The outcome index is based on whether or not patients develop olfactory impairment after surgery. Predictive variables of olfactory impairment after transnasal pyriform saddle region pituitary tumor resection were set up by combining literature reports and clinical experience, which mainly included: (1) Demographic and sociological characteristics: age, gender, smoking history, drinking history, allergy history; (2) Disease-related factors: lesion location (In-saddle, in-saddle-on-saddle, in-saddle-on-saddle-by-saddle),size of pituitary tumors (microadenomas: diameter < 10 mm, macroadenomas: diameter ≥ 10 mm), pituitary tumor type (prolactin adenoma (PRL), growth hormone tumor (GH), adrenocorticotropic hormone-stimulating adenoma (ACTH), thyrotropin-stimulating hormone tumor (TSH), luteinizing hormone/follicle-stimulating hormone tumor (LH/FSH), non-functioning pituitary tumor), stroke of pituitary tumor (yes, no); length of the operation (≤ 2 h, > 2 h) (3) Postoperative nasal condition: formation of blood crust ( yes, no), mucosal erosion (yes, no), nasal adhesions (yes, no), sinus effusion (yes, no), cerebrospinal fluid rhinorrhea (yes, no) (4) Underlying diseases: hypertension, diabetes mellitus, coronary artery disease, chronic renal disease, chronic obstructive pulmonary disease, etc., which were dichotomously categorized by combining one or more of the underlying diseases (yes, no) were transformed and analyzed.

Determination of olfactory impairment

The five-flavor olfactory test was used to determine the patients' sense of smell5. This study used the olfactory braid assessment solution (00016382280) produced by Daiichi Pharmaceuticals, Japan, to conduct the olfactory test by the “5-2 method”. The five odors were A (β-phenyl ethanol, floral odor, − 4.0), B (methylcyclopentenolone, burnt odor, − 4.5), C (isovaleric acid, sweaty odor, − 5.0) D (γ-undecanocaproic (alkyl) acid lactone, rotten fruit odor, − 4.5) E (β-methylindole, fecal odor, − 5.0).
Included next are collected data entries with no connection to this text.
(* ===== verification/PgCircuitSafety.v ===== *)
(** What the PostgreSQL circuit coordinator guarantees in every interleaving of its
    transactions and of the backend mutations, by any number of replicas. *)

From stdpp Require Import sorting.
From S2P Require Import Prelude Domain Float64 Coordination CircuitBreaker Validate Pg PgCircuit.

Section PgCircuitSafety.
Context {FP : Type} `{!EqDecision FP} (circuitAcquireFingerprint : CircuitAcquireRequest -> FP) (options : Options).
Context {Rest : Type} (url_parse : string -> option (URL Rest)) (url_string : URL Rest -> string).
Abbreviation CDb := (CDb (FP := FP)).
Abbreviation ProbeRow := (ProbeRow (FP := FP)).
Implicit Types (d v : CDb) (held : gset CKey) (X : gset Z) (p : ProbeRow) (b : Z).

(** ** Rows *)

(** The row of a key: what its lock protects. *)
Inductive Row := RState (s : CircuitRow) | RProbe (p : ProbeRow) | RActive (f : ActiveRow) | RReceipt (r : ReceiptRow) | RHistory (h : HistoryRow) | RBackend (b : Backend).

Definition row (k : CKey) d : option Row :=
  match k with
  | CkState b => RState <$> cd_States d !! b
  | CkProbe id => RProbe <$> cd_Probes d !! id
  | CkActive id => RActive <$> cd_Active d !! id
  | CkReceipt id => RReceipt <$> cd_Receipts d !! id
  | CkHistory id => RHistory <$> cd_History d !! id
  | CkBackend b => RBackend <$> cd_Backends d !! b
  | CkMeta => None
  end.

Lemma row_state b d s : row (CkState b) d = Some (RState s) <-> cd_States d !! b = Some s.
Proof. cbn. destruct (cd_States d !! b); cbn; naive_solver. Qed.
Lemma row_probe id d p : row (CkProbe id) d = Some (RProbe p) <-> cd_Probes d !! id = Some p.
Proof. cbn. destruct (cd_Probes d !! id); cbn; naive_solver. Qed.
Lemma row_active id d f : row (CkActive id) d = Some (RActive f) <-> cd_Active d !! id = Some f.
Proof. cbn. destruct (cd_Active d !! id); cbn; naive_solver. Qed.
Lemma row_backend b d r : row (CkBackend b) d = Some (RBackend r) <-> cd_Backends d !! b = Some r.
Proof. cbn. destruct (cd_Backends d !! b); cbn; naive_solver. Qed.

Lemma fmap_inj_eq {A B : Type} (f : A -> B) (x y : option A) : (forall a a', f a = f a' -> a = a') -> f <$> x = f <$> y -> x = y.
Proof. intros Hf. destruct x, y; cbn; naive_solver. Qed.

Lemma states_eq b d d' : row (CkState b) d' = row (CkState b) d -> cd_States d' !! b = cd_States d !! b.
Proof. apply fmap_inj_eq. by intros ?? [=]. Qed.
Lemma probes_eq id d d' : row (CkProbe id) d' = row (CkProbe id) d -> cd_Probes d' !! id = cd_Probes d !! id.
Proof. apply fmap_inj_eq. by intros ?? [=]. Qed.
Lemma active_eq id d d' : row (CkActive id) d' = row (CkActive id) d -> cd_Active d' !! id = cd_Active d !! id.
Proof. apply fmap_inj_eq. by intros ?? [=]. Qed.
Lemma backends_eq b d d' : row (CkBackend b) d' = row (CkBackend b) d -> cd_Backends d' !! b = cd_Backends d !! b.
Proof. apply fmap_inj_eq. by intros ?? [=]. Qed.

Abbreviation live b d := (probes_where (live_of b) d).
TEST METHOD: (1) The operator records the numbers 1–5 on the odor paper. The two sheets' front ends (roughly 1 cm apart) were then dipped into a baseline odor liquid. The other three sheets were dipped the same way into a control liquid and removed. (2) The subject sniffs each of the five pieces of paper (nose tip close, not touching) and writes the serial numbers of the two pieces of paper with an odor. (3) Repeat the same procedure for the other odors so that the test subjects can identify the types of odors carried by the odor papers. Test results: All correct answers are considered “normal,” and the results are “abnormal” if two pieces of paper with odors cannot be wholly identified as having one kind of odor or if a certain kind of odor cannot be identified.

Questionnaire of olfactory disorders

A questionnaire of olfactory disorders-negative statements (QOD-NS) was used10. The Questionnaire contained 17 negative descriptions, using a 4-point scale, consisting of a score of 3 indicating that the situation in the description does not exist, a score of 0 indicating complete agreement, and a total score of 0–51. The closer the score is to the total score of 51, the more inclined one is to have an ordinary sense of smell, and on the contrary, the lower the score is, the more severe the olfactory disorder is.

Data processing

Data description

In this study, information on pituitary tumor patients in three tertiary general hospitals in Sichuan Province (West China Hospital of Sichuan University, People's Hospital of Deyang City, and Affiliated Hospital of Chengdu University) was collected from January-December 2022. The dataset consisted of 158 samples, with 17 dimensions of the explanatory variables and one dimension of the explanatory variables, among which all 16 dimensions were subtypes except for age, which was a numerical variable.

Data analysis

In the data set of 158 cases, there were 83 male patients and 75 female patients; among male postoperative pituitary tumor patients, 61 had olfactory impairment, and 22 had no olfactory impairment. Among the female patients, the number of patients with and without olfactory impairment was 55 and 20, respectively. Among all 158 postoperative pituitary tumor patients, 116 (73.42%) had olfactory dysfunction, and 42 (26.58%) had no olfactory dysfunction. The distribution of gender and the number of patients with olfactory impairment is shown in Table 1.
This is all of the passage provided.